Go through the entries below and print, exactly, the lines starting at the one with "From Stdlib Require Import String" and ending at the one with "(** ** Exceptions and the error monad *)", keeping both ends and no others.

^^^^

(** * ridgeplot: colour interpolation

    A shallow embedding of [ridgeplot/_utils.py] and
    [ridgeplot/_color/interpolation.py].

    Conventions of the embedding:
    - Python numbers ([int] and [float]) are exact rationals [Q]; numeric
      equality [==] of Python is [Qeq], decided by [Qeq_bool].  Rounding
      error of binary floating point is outside the model.
    - A Python call either returns a value or raises: [Res A].
    - Sequences (lists, tuples) are lists.
    - Generators are modelled by the list of the items they yield; an item
      whose computation may raise when the generator is consumed is itself
      a [Res].  The first item that raises finishes its generator, which
      yields nothing after it ([generate]). *)

From Stdlib Require Import String Bool ZArith QArith Qround Lia Lqa List.
From Stdlib Require Import Permutation Sorted.
Import ListNotations.
Open Scope Q_scope.

(** ** Exceptions and the error monad *)

Inductive exn_kind : Type := TypeError | ValueError | ZeroDivisionError | IndexError.

(** One constructor per place where the modelled code can raise. *)
Inductive exn : Type :=
| UnexpectedKeyword (func kw : string)   (* f() got an unexpected keyword argument *)
| NotANumber                             (* float() of a sequence *)
| Not2DArray (n : nat)                   (* _utils.py:48 *)
| EmptyArray                             (* _utils.py:50 *)
| EmptyArraySequence                     (* _utils.py:54 *)
| MaxNotAboveMin (min_ max_ : Q)         (* _utils.py:60 *)
| ValOutOfBounds (val min_ max_ : Q)     (* _utils.py:64 *)
| PointOutsideUnit (p : Q)               (* interpolation.py:138 *)
| InvalidColormode (message : string)    (* interpolation.py:203 *)
| EmptySequenceArg (builtin : string)    (* min() / max() of an empty sequence *)
| UnpackMismatch (expected got : nat)    (* x, y = ... with another number of items *)
| NotInList                              (* list.index of an absent item *)
| IndexOutOfRange                        (* list[i] out of range *)
| DivisionByZero                         (* a / 0 *)
| ColorError (message : string).         (* raised by a colour helper *)

Definition kind_of (e : exn) : exn_kind :=
  match e with
  | UnexpectedKeyword _ _ | NotANumber => TypeError
  | IndexOutOfRange => IndexError
  | DivisionByZero => ZeroDivisionError
  | _ => ValueError
  end.

Inductive Res (A : Type) : Type :=
| Ok (a : A)
| Err (e : exn).
Arguments Ok {A} a.
Arguments Err {A} e.

Definition bind {A B} (r : Res A) (k : A -> Res B) : Res B :=
  match r with
  | Ok a => k a
  | Err e => Err e
  end.

Declare Scope res_scope.
Delimit Scope res_scope with res.
Notation "x <- c ;; k" := (bind c (fun x => k))
  (at level 61, c at next level, right associativity) : res_scope.
Open Scope res_scope.

Definition is_err {A} (r : Res A) : bool :=
  match r with Ok _ => false | Err _ => true end.

(** [for x in l: ...] collecting results, stopping at the first raise. *)
Fixpoint mapM {A B} (f : A -> Res B) (l : list A) : Res (list B) :=
  match l with
  | [] => Ok []
  | a :: l' => b <- f a ;; bs <- mapM f l' ;; Ok (b :: bs)
  end.

(** What consuming the generator [(f(a) for a in l)] gives: the items in
    order, up to and with the first one that raises; a generator that has
    raised is finished. *)
Fixpoint generate {A B} (f : A -> Res B) (l : list A) : list (Res B) :=
  match l with
  | [] => []
  | a :: l' =>
      match f a with
      | Ok b => Ok b :: generate f l'
      | Err e => [Err e]
      end
  end.

(** ** Python built-ins used by the code *)

Definition Qltb (x y : Q) : bool := negb (Qle_bool y x).

(** The [_Comparable] protocol of [_utils.py]: [__lt__] and [__gt__]. *)
Class Comparable (T : Type) : Type := {
  lt : T -> T -> bool;
  gt : T -> T -> bool
}.

#[export] Instance Comparable_Q : Comparable Q := {
  lt := Qltb;
  gt := fun x y => Qltb y x
}.

(** Sequences compare lexicographically. *)
Fixpoint seq_lt {T} `{Comparable T} (eqb : T -> T -> bool) (a b : list T) : bool :=
  match a, b with
  | [], [] => false
  | [], _ :: _ => true
  | _ :: _, [] => false
  | x :: a', y :: b' => if eqb x y then seq_lt eqb a' b' else lt x y
  end.

#[export] Instance Comparable_point : Comparable (list Q) := {
  lt := seq_lt Qeq_bool;
  gt := fun a b => seq_lt Qeq_bool b a
}.

(** [float(v)]. *)
Class Floatable (T : Type) : Type := py_float : T -> Res Q.
#[export] Instance Floatable_Q : Floatable Q := fun q => Ok q.
#[export] Instance Floatable_seq {T} : Floatable (list T) := fun _ => Err NotANumber.

Section Builtins.
Context {T : Type} `{Comparable T}.

(** [min] keeps the first of several least items: the running best is
    replaced only by an item that is [<] it. *)
Definition min_from (a : T) (l : list T) : T :=
  fold_left (fun best item => if lt item best then item else best) l a.

Definition max_from (a : T) (l : list T) : T :=
  fold_left (fun best item => if gt item best then item else best) l a.

Definition py_min (l : list T) : Res T :=
  match l with
  | [] => Err (EmptySequenceArg "min")
  | a :: l' => Ok (min_from a l')
  end.

Definition py_max (l : list T) : Res T :=
  match l with
  | [] => Err (EmptySequenceArg "max")
  | a :: l' => Ok (max_from a l')
  end.
End Builtins.

Definition is_nil {A} (l : list A) : bool :=
  match l with [] => true | _ => false end.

^^^^

PROBLEM SOLUTION:
From Stdlib Require Import String Bool ZArith QArith Qround Lia Lqa List.
From Stdlib Require Import Permutation Sorted.
Import ListNotations.
Open Scope Q_scope.

(** ** Exceptions and the error monad *)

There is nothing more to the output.